Strona główna • Polskie Skoki Narciarskie

Mistrzostwa Świata w Seefeld to nie tylko faworyci

Tak to już jest na tym świecie, że obiektywy i jupitery skupiają się zawsze na sportowcach odnoszących sukcesy. Zawodników z czołówki - i nie ma w tym nic dziwnego ani złego - zawsze oblegają dziennikarze z wycelowanymi w nich mikrofonami. Inni zwykle przechodzą obok żurnalistów niezauważeni, ze wzrokiem wbitym w śnieg, lub błądzącym gdzieś po trybunach. Ale nie dziś.


Portal Skijumping.pl co jakiś czas postanawia przybliżyć sympatykom skoków sylwetki zawodników - nazwijmy to - drugoplanowych. A czasem i trzecioplanowych. Tak jest i w Seefeld.

- Jestem usatysfakcjonowany - powiedział Mackenzie Boyd-Clowes. - Do tej pory nie czułem się jakoś dobrze na tej skoczni, ale w kwalifikacjach oddałem skok, który sprawił, że nabrałem pewności siebie. Mam nadzieję, że jutro uda mi się awansować do drugiej rundy. Oczywiście jestem sportowcem i zawsze staram się wypaść jak najlepiej, więc również chcę zająć jak najwyższe miejsce. Jednak na mistrzostwach świata nie otrzymuje się punktów do żadnej klasyfikacji, więc różnica między siedemnastym a dajmy na to dwudziestym piątym miejscem nie jest aż tak ważna, przynajmniej dla mnie - stwierdził Kanadyjczyk.

Dla Mackenziego będą to czwarte mistrzostwa świata w karierze. Do tej pory miał szanse rywalizować w zawodach o medale Międzynarodowej Federacji Narciarskiej w Libercu (2009), Oslo (2011) oraz Lahti (2017). Co ciekawe, już podczas czempionatu w Libercu autor niniejszego artykułu odbył krótką rozmowę z kanadyjskim skoczkiem.

Nie zakwalifikował się za to do konkursu Florian Molnar. Udało mu się pokonać dwóch rywali. Węgier jest najmłodszym zawodnikiem spośród tych, którzy wystartowali w kwalifikacjach. Dopiero za niespełna miesiąc skończy 17 lat. Jest to dla niego oczywiście pierwsza impreza tej rangi.

- Nie czuję się rozczarowany. Przecież to moje pierwsze mistrzostwa świata. Jestem tu po to, by się uczyć i by się cieszyć, że tu jestem. Być może za dwa lata uda się awansować do konkursu, będę wtedy bardziej doświadczony. Mam też jeszcze szansę na skoczni normalnej. Tym bardziej, że na skoczniach o tym rozmiarze mam więcej doświadczenia - stwierdził Węgier.

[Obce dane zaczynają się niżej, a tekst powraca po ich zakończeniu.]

(** *** Late and repeated answers *)

Lemma handleResponse_removes id response (w : World) :
  PendingRequestsStore.has id (fst (handleResponse id response w)) = false.
Proof.
  destruct w as [st el].
  apply (step_attempt_removes (st, el) (PendingRequestsStore.EvResolve id response) id).
  cbn. apply strict_eq_refl.
Qed.

Lemma handleResponse_absent id response (w : World) :
  PendingRequestsStore.has id (fst w) = false -> handleResponse id response w = w.
Proof.
  intros H. unfold handleResponse. rewrite (resolve_absent _ _ _ _ H).
  now destruct w.
Qed.

(** X19.  An answer counts once.  After [handleResponse] for an id, a second
    answer for it changes nothing; and an update that points at the message
    of a request that is no longer in the store, a repeated reply or a late
    click, leaves the store, the promises and the timers as they are. *)
Theorem repeated_answer_changes_nothing
  (ch : TelegramChannel.t World) id update fetched (w : World) :
  (forall response response',
     handleResponse id response' (handleResponse id response w)
     = handleResponse id response w)
  /\ (TelegramChannel.responseCallbacks ch = [handleResponse] ->
      TelegramChannel.correlated ch update = Some id ->
      PendingRequestsStore.has id (fst w) = false ->
      snd (fst (TelegramChannel.handleUpdate ch update fetched w)) = w).
Proof.
  split.
  - intros response response'. apply handleResponse_absent, handleResponse_removes.
  - intros Hcb Hc Habs.
    unfold TelegramChannel.correlated, TelegramChannel.target in Hc.
    unfold TelegramChannel.handleUpdate, TelegramChannel.handleCallbackQuery,
      TelegramChannel.answerCallbackQuery.
    destruct (Telegram.callback_query update) as [query|].
    + destruct (Telegram.query_message query) as [[origin chat]|]; [|discriminate].
      rewrite Hc. destruct (Telegram.data query) as [payload|]; [|reflexivity].
      destruct (truthy payload); [|reflexivity]. cbn [negb].
      destruct (truthy id); [|reflexivity].
      cbn. rewrite Hcb. cbn. now apply handleResponse_absent.
    + destruct (Telegram.message update) as [msg|]; [|discriminate].
      destruct (Telegram.reply_to_message msg) as [reply_to|]; [|discriminate].
      rewrite Hc. destruct (Telegram.text msg) as [text|]; [|reflexivity].
      destruct (truthy text); [|reflexivity].
      destruct (truthy id); [|reflexivity].
      cbn. rewrite Hcb. cbn. now apply handleResponse_absent.
Qed.

(** *** From the request to the decision *)

(** X20.  The round trip.  The handler, sole subscriber of its channel, sends a
    request that the Bot API numbers [m], a number no other request of the
    table holds; a text reply to message [m] then fulfils the awaited
    promise with the normalised text and takes the request out of the
    store, and the handler, resumed, edits message [m] and returns that
    decision. *)
Theorem reply_resolves_request tool args sessionId clock (m : Z) description h
  update msg text fetched fetched1 fetched2 :
  TelegramChannel.responseCallbacks (channel h) = [handleResponse] ->
  (forall r, In (r, m) (TelegramChannel.pendingMessageIds (channel h)) ->
             r = generateId clock) ->
  m <> 0 ->
  Telegram.callback_query update = None -> Telegram.message update = Some msg ->
  Telegram.text msg = Some text -> text <> [] ->
  Telegram.reply_to_message msg = Some m ->
  let sent :=
    handlePermissionRequest_send tool args sessionId clock
      (Return {| Telegram.ok := true; Telegram.result := Some m;
                 Telegram.description := description |}) h in
  let h1 := snd (fst sent) in
  let p := length (promises (snd (world h))) in
  let decision := BaseChannel.parseResponse text in
  let w2 :=
    snd (fst (TelegramChannel.handleUpdate (channel h1) update fetched (world h1))) in
  promise_state (snd w2) p = Some (Fulfilled decision)
  /\ PendingRequestsStore.has (generateId clock) (fst w2) = false
  /\ exists a h3,
       fst (fst sent) = Return a
       /\ handlePermissionRequest_resume a fetched1 fetched2
            {| channel := channel h1; world := w2 |}
          = Some (Return decision, h3,
                  [Telegram.editMessageText
                     (chatId (TelegramChannel.config (channel h))) m
                     (granted_text tool decision)
                     (config_parseMode (TelegramChannel.config (channel h)))]).
Proof.
  intros Hcb Huniq Hm Hq Hmsg Htext Hne Hreply.
  assert (Hid : generateId clock <> []) by discriminate.
  destruct h as [ch [st el]]. cbn [channel world] in *. cbn zeta.
  remember (generateId clock) as id eqn:Eid.
  unfold handlePermissionRequest_send, TelegramChannel.sendPermissionRequest,
    PendingRequestsStore.add.
  cbn [Telegram.ok Telegram.result world channel fst snd
       PermissionRequest.id PermissionRequest.tool PermissionRequest.timestamp
       PendingRequest.id request responsePromise promises timers].
  rewrite <- Eid.
  set (ch1 := TelegramChannel.with_pendingMessageIds
                (JsMap.set id m (TelegramChannel.pendingMessageIds ch)) ch).
  set (pending := {| PendingRequest.request := _;
                     PendingRequest.resolver := length (promises el);
                     PendingRequest.rejecter := length (promises el) |}).
  set (st1 := {| PendingRequestsStore.requests :=
                   JsMap.set id pending (PendingRequestsStore.requests st);
                 PendingRequestsStore.timeoutMs := PendingRequestsStore.timeoutMs st |}).
  set (el1 := {| promises := promises el ++ [Pending]; timers := _ |}).
  assert (Hfind : TelegramChannel.findRequestIdByMessageId ch1 (toString m) = Some id).
  { unfold TelegramChannel.findRequestIdByMessageId, ch1. cbn.
    now apply (proj2 (find_entry_set (TelegramChannel.pendingMessageIds ch) id m)). }
  set (w2 := ({| PendingRequestsStore.requests :=
                   JsMap.delete id (PendingRequestsStore.requests st1);
                 PendingRequestsStore.timeoutMs := PendingRequestsStore.timeoutMs st1 |},
              settle_in (length (promises el))
                (Fulfilled (BaseChannel.parseResponse text)) el1)).
  assert (Ew : snd (fst (TelegramChannel.handleUpdate ch1 update fetched (st1, el1)))
               = w2).
  { rewrite (handleUpdate_reply ch1 update msg text m id fetched (st1, el1)
               Hq Hmsg Htext Hne Hreply Hfind Hid).
    cbn [fst snd]. unfold ch1. cbn [TelegramChannel.responseCallbacks
      TelegramChannel.with_pendingMessageIds]. rewrite Hcb.
    cbn [BaseChannel.notifyResponse fold_left].
    unfold handleResponse, PendingRequestsStore.resolve. cbn [fst snd].
    unfold st1 at 1. cbn [PendingRequestsStore.requests]. rewrite get_set_eq.
    reflexivity. }
  rewrite Ew.
  assert (Hp : promise_state (snd w2) (length (promises el))
               = Some (Fulfilled (BaseChannel.parseResponse text))).
  { unfold promise_state, w2, el1. cbn. apply settle_pending.
    now apply list_lookup_middle. }
  split; [exact Hp|]. split.
  { unfold PendingRequestsStore.has, w2. cbn [fst PendingRequestsStore.requests].
    apply has_delete. }
  eexists. eexists. split; [reflexivity|].
  rewrite resume_fulfilled with (response := BaseChannel.parseResponse text);
    [|exact Hp].
  cbn [request PermissionRequest.id PermissionRequest.tool channel].
  rewrite (updateMessage_known ch1 id _ fetched1 m);
    [reflexivity | unfold ch1; cbn; apply get_set_eq | exact Hm].
Qed.

End HandlerMore.

Lemma handlePermissionRequest_returns_decision_witness :
  exists h',
    PermissionHandler.handlePermissionRequest_resume Sample.awaiting
      (Throw (new_Error (u16 "network"))) (Return tt) Sample.answered_handler
    = Some (Return (u16 "deny"), h',
            [Telegram.editMessageText (u16 "1001") 42
               (PermissionHandler.granted_text (u16 "bash") (u16 "deny")) Markdown]).
Proof.
  destruct (handlePermissionRequest_returns_decision Sample.awaiting
              (Throw (new_Error (u16 "network"))) (Return tt)
              Sample.answered_handler (u16 "deny") 42 eq_refl eq_refl)
    as [h' [H _]]; [discriminate|].
  exists h'. exact H.
Defined.

Lemma reply_resolves_request_witness :
  promise_state
    (snd (snd (fst (TelegramChannel.handleUpdate
                      (PermissionHandler.channel Sample.waiting_handler)
                      (Sample.reply_to 42 "No") (Return tt)
                      (PermissionHandler.world Sample.waiting_handler)))))
    0%nat
  = Some (Fulfilled (u16 "deny")).
Proof.
  refine (proj1 (reply_resolves_request (u16 "bash") (JsOther (u16 "{}"))
                   (u16 "ses_1") Sample.clock 42 None Sample.handler
                   (Sample.reply_to 42 "No") _ (u16 "No")
                   (Return tt) (Return tt) (Return tt)
                   eq_refl _ _ eq_refl eq_refl eq_refl _ eq_refl)).
  - cbn. tauto.
  - discriminate.
  - discriminate.
Defined.

Lemma repeated_answer_changes_nothing_witness :
  snd (fst (TelegramChannel.handleUpdate
              (PermissionHandler.channel Sample.answered_handler)
              (Sample.reply_to 42 "allow") (Return tt)
              (PermissionHandler.world Sample.answered_handler)))
  = PermissionHandler.world Sample.answered_handler.
Proof.
  exact (proj2 (repeated_answer_changes_nothing
                  (PermissionHandler.channel Sample.answered_handler)
                  (PermissionHandler.generateId Sample.clock)
                  (Sample.reply_to 42 "allow") (Return tt)
                  (PermissionHandler.world Sample.answered_handler))
           eq_refl eq_refl eq_refl).
Defined.

(** ** The remote controller: what a message can and cannot do *)

Section RemoteMore.
Import RemoteController.
Context {W : Type}.
Implicit Types (rc : RemoteController.t W) (out : Outside).

(** *** The order of the session list *)

Lemma insert_by_updated_perm x l : Permutation (insert_by_updated x l) (x :: l).
Proof.
  induction l as [|y l IH]; cbn; [reflexivity|].
  destruct (time_updated y <? time_updated x); [reflexivity|].
  rewrite IH. apply perm_swap.
Qed.

Lemma insert_by_updated_sorted x l :
  StronglySorted more_recent l -> StronglySorted more_recent (insert_by_updated x l).
Proof.
  induction 1 as [|y l Hl IH Hy]; cbn; [repeat constructor|].
  destruct (time_updated y <? time_updated x) eqn:E.
  - apply Z.ltb_lt in E. constructor; [now constructor|].
    constructor; [unfold more_recent; lia|].
    eapply Forall_impl; [exact Hy|]. unfold more_recent. intros z Hz. cbn in Hz. lia.
  - apply Z.ltb_ge in E. constructor; [exact IH|].
    rewrite insert_by_updated_perm. constructor; [exact E | exact Hy].
Qed.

- Te mistrzostwa to dla mnie okazja, by zbierać doświadczenie. Wszystko jest trochę nowe. Do tej pory skakałem w zawodach rangi FIS Cupu czy Pucharu Kontynentalnego. Mistrzostwa Świata to zupełnie inna historia. Dużo kibiców, telewizja, atmosfera - to jest spory przeskok - ocenił Molnar.

Sztuka kwalifikacji nie udała się też Patrickowi Gasienicy, który zajął 56. miejsce. Młody Amerykanin, podobnie jak Węgier, nie martwił się tym jednak przesadnie. Sam fakt, że udało mu się zakwalifikować do kadry na mistrzostwa świata, uważa za swój sukces. Gasienica ma polskie korzenie o czym niedawno pisaliśmy. Urodzony w Chicago potomek polskich emigrantów trenuje zwykle w Planicy, tam ekipy USA i Kanady maja swoją zimową bazę. Gdy przebywa w Stanach, najczęściej trenuje w Park City. Na tych skoczniach przygotowywał się też do tegorocznych mistrzostw w Seefeld.

Patrick rozumie sporo po polsku, w tym języku komunikuje się dziadkami. Z mówieniem jest gorzej, ale zna kilka podstawowych zwrotów. A także kilka nazw polskich dań, bo jego mama je często przygotowuje, a on je uwielbia. - Kotlet, pierogi, sałatka, jajecznica - (wyartykułował po polsku Patrick, choć z mocnym amerykańskim akcentem) - to moje ulubione dania.